When a managed module is restarted during task execution, structures can get stuck in IN_PROGRESS state. Task Manager reprocesses these structures according to below configuration.

application.properties	description
com.chemaxon.taskmanager.scheduler.frequency=60000	Regularity of task manager job which identifies stuck sructures. It is in milliseconds.
com.chemaxon.taskmanager.scheduler.timelimit=600000	Time limit before task manager tries to reprocess stuck structure.
com.chemaxon.taskmanager.scheduler.retrylimit=3	Number of structure process retry

High Availability (HA)¶

Running more instances of the task manager service ensures HA and load balancing.

HA mode requires PostgreSQL database. It is not supported with H2 database.

Running the server¶

Prerequisites in case of microservices system mode:

Config service is running
Discovery service is running
Gateway service is running

Run the service in command line in folder jws/jws-taskmanager:

jws-taskmanager-service start (on Windows)

jws-taskmanager-service start (on Linux)

or

run-jws-taskmanager.exe (on Windows)

run-jws-taskmanager (on Linux)

API documentation¶

Find and try out the API on the Swagger UI.

Mode	URL of Swagger UI	Default URL of Swagger UI
microservices system	<serverhost>:<gateway-port>/jws-taskmanager/API/	localhost:8080/jws-taskmanager/API/
standalone web application mode	<serverhost>:<server-port>/API/	localhost:8068/API/

Usage¶

The guidelines on the Swagger UI API documentation of your installed module display the methods and syntax implemented for reaching the functionalities of the Task Manager toolkit.

Db Web Services tasks¶

Task Manager can be used to import structures into an already existing table. The table must be created at the /rest-v1/db/additional/createTable/{tableName} endpoint of DB Web Services.

The structures can be added via a REST endpoint, or can be uploaded from file or from an S3 bucket.

All uploaded structures have an automatically generated, unique key, which is only used by Task Manager and does not affect the behavior of the import. It can be used to query or delete structures.

If the structures have their own ID property, this property can also be set as an identifier in the table. The Add structure endpoint (PUT - /rest-v1/work-queue/db/task/{taskId}) has an optional id attribute for this purpose. It is recommended to provide the id property.
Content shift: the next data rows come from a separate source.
Lemma js_or_null_twice x : js_or (js_or x JNull) JNull = js_or x JNull.
Proof. unfold js_or. destruct (truthy x) eqn:E; [now rewrite E|reflexivity]. Qed.

Lemma truthy_time z : z <> 0 -> truthy (JNum (of_Z z)) = true.
Proof.
  intros Hz. simpl. destruct (Qeq_bool (inject_Z z) (inject_Z 0)) eqn:E;
    [|reflexivity].
  apply Qeq_bool_iff in E. unfold Qeq in E. simpl in E. lia.
Qed.

Lemma truthy_str s : s <> "" -> truthy (JStr s) = true.
Proof. intros H. simpl. now destruct (String.eqb_spec s ""). Qed.

(** X7: [/api/mpesa/status] answers 400 to a query without identifier;
    otherwise 404 exactly when no record has the identifier and 200 exactly
    when one has, and then it shows the oldest record with it, with
    [Pending] for a state that is empty or absent.  It is declared by the
    second server.js and by part_000. *)
Theorem status_by_id_answers v q s :
  v = ServerB \/ v = Part0A ->
  let r := status_by_id v q s in
  let found := findIndex (has_id q) (logs s) in
  (truthy q = false -> r = status_json 400 (err "checkoutId is required")) /\
  (truthy q = true -> found = None ->
   r = status_json 404 (err "Transaction not found")) /\
  (truthy q = true -> forall i, found = Some i ->
   exists e, nth_error (logs s) i = Some e /\
     r = json (projection e (js_or (status e) (JStr "Pending"))
                 (js_or (mpesaReceipt e) JNull) (js_or (resultDesc e) JNull)
                 (js_or (expiry e) JNull))).
Proof.
  intros Hv r found. subst r found. unfold status_by_id, findByCheckoutId.
  split; [|split].
  - intros ->. destruct Hv as [-> | ->]; reflexivity.
  - intros -> Hn. apply find_first_none in Hn. rewrite Hn.
    destruct Hv as [-> | ->]; reflexivity.
  - intros -> i Hi. rewrite (find_first_at _ _ _ Hi).
    destruct (findIndex_Some _ _ _ Hi) as (e & He & _).
    exists e. split; [exact He|]. rewrite He.
    destruct Hv as [-> | ->]; reflexivity.
Qed.

Lemma status_by_id_answers_witness :
  status_by_id Part0A (JStr "nope") (one_pending Part0A)
  = status_json 404 (err "Transaction not found").
Proof.
  apply (status_by_id_answers Part0A (JStr "nope") (one_pending Part0A));
    [right; reflexivity | reflexivity | reflexivity].
Defined.

(** X8: in the second server.js and in part_000, when [/api/mpesa/stk]
    answers 200 with a non-empty string as [checkoutId] and no record had
    that identifier before, [/api/mpesa/status] for that [checkoutId] shows
    the new record: state [Pending], the request's phone, the amount 20, and
    neither receipt, description nor expiry. *)
Theorem initiated_then_pending v cfg w reqbody s cid :
  v = ServerB \/ v = Part0A ->
  let r := fst (stk_route v cfg w reqbody s) in
  let s' := snd (stk_route v cfg w reqbody s) in
  code r = 200 ->
  prop "checkoutId" (body r) = JStr cid -> cid <> "" ->
  findIndex (has_id (JStr cid)) (logs s) = None ->
  exists e,
    logs s' = (logs s ++ [e])%list /\
    phone e = prop "phone" (js_or reqbody (JObj [])) /\
    amount e = JNum (of_Z 20) /\
    status_by_id v (JStr cid) s'
    = json (projection e (JStr "Pending") JNull JNull JNull).
Proof.
  intros Hv r s'. subst r s'. intros Hc Hid Hne Hfresh.
  destruct (stk_route_cases v cfg w reqbody (cache s))
    as (r & c' & added & H & Ha).
  specialize (H (logs s)). destruct s as [l c]; simpl in *.
  rewrite H in *. simpl in *.
  destruct Ha as [[-> Hno]|(data & k & Hs & Hp & Hk & -> & ->)];
    [contradiction|].
  simpl in Hid. eexists. split; [reflexivity|].
  split; [reflexivity|]. split; [reflexivity|].
  unfold status_by_id, findByCheckoutId. rewrite (truthy_str cid Hne). simpl.
  rewrite find_first_app_new;
    [| exact Hfresh
     | unfold has_id; simpl; rewrite Hid; simpl; apply String.eqb_refl].
  rewrite Hid. destruct Hv as [-> | ->]; reflexivity.
Qed.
** Example - Import structure **

Create task

PUT - /rest-v1/work-queue/db/task

{
  "params": {
    "isDuplicateFiltering": "true",
    "tableName": "mytable"
  },
  "task": "batchInsert"
}

Add structures with ID

PUT - /rest-v1/work-queue/db/task/{taskId}

{
  "inputFormat": "smiles",
  "structures": [
    {
      "id": 1,
      "structure": "O=C1CCCC=C1"
    },
    {
      "id": 2,
      "structure": "C1CCCCC1"
    }
  ]
}

Note: provided structure ID will be used as the ID in DB Web Services import.

Manage task (Start and Pause)

You can start task with POST call below.

POST - /rest-v1/work-queue/db/task/{taskId}/manage

{
  "action": "START"
}

Started task status becomes "WAITING", which means it is in the execution queue. If our process started to
execute the task, its status becomes "IN_PROGRESS". When a task is in "WAITING" or "IN_PROGRESS" status, it can be paused by
the call below, and then it transitions to the "PAUSED" states and its execution stops.
A "PAUSED" task can be continued with calling start again as shown above.

Pause call:

POST - /rest-v1/work-queue/db/task/{taskId}/manage

{
  "action": "PAUSE"
}

Monitor task progress

GET - /rest-v1/work-queue/db/task/{taskId}

When task is in progress, the response contains progress information.

{
  "status": "IN_PROGRESS",
  "processedPercentage": 12
}

If import is done, task is placed in READY status.

{
  "status": "READY"
}

If the task has any issues, the status is updated to ERROR, and the response contains the number of processed and failed inputs.

{
  "status": "ERROR",
  "processedSuccess": 0,
  "processedError": 2
}

Task result

GET - /rest-v1/work-queue/db/task/{taskId}/results?resultIdType=ALL

When the task has finished, the results can be retrieved.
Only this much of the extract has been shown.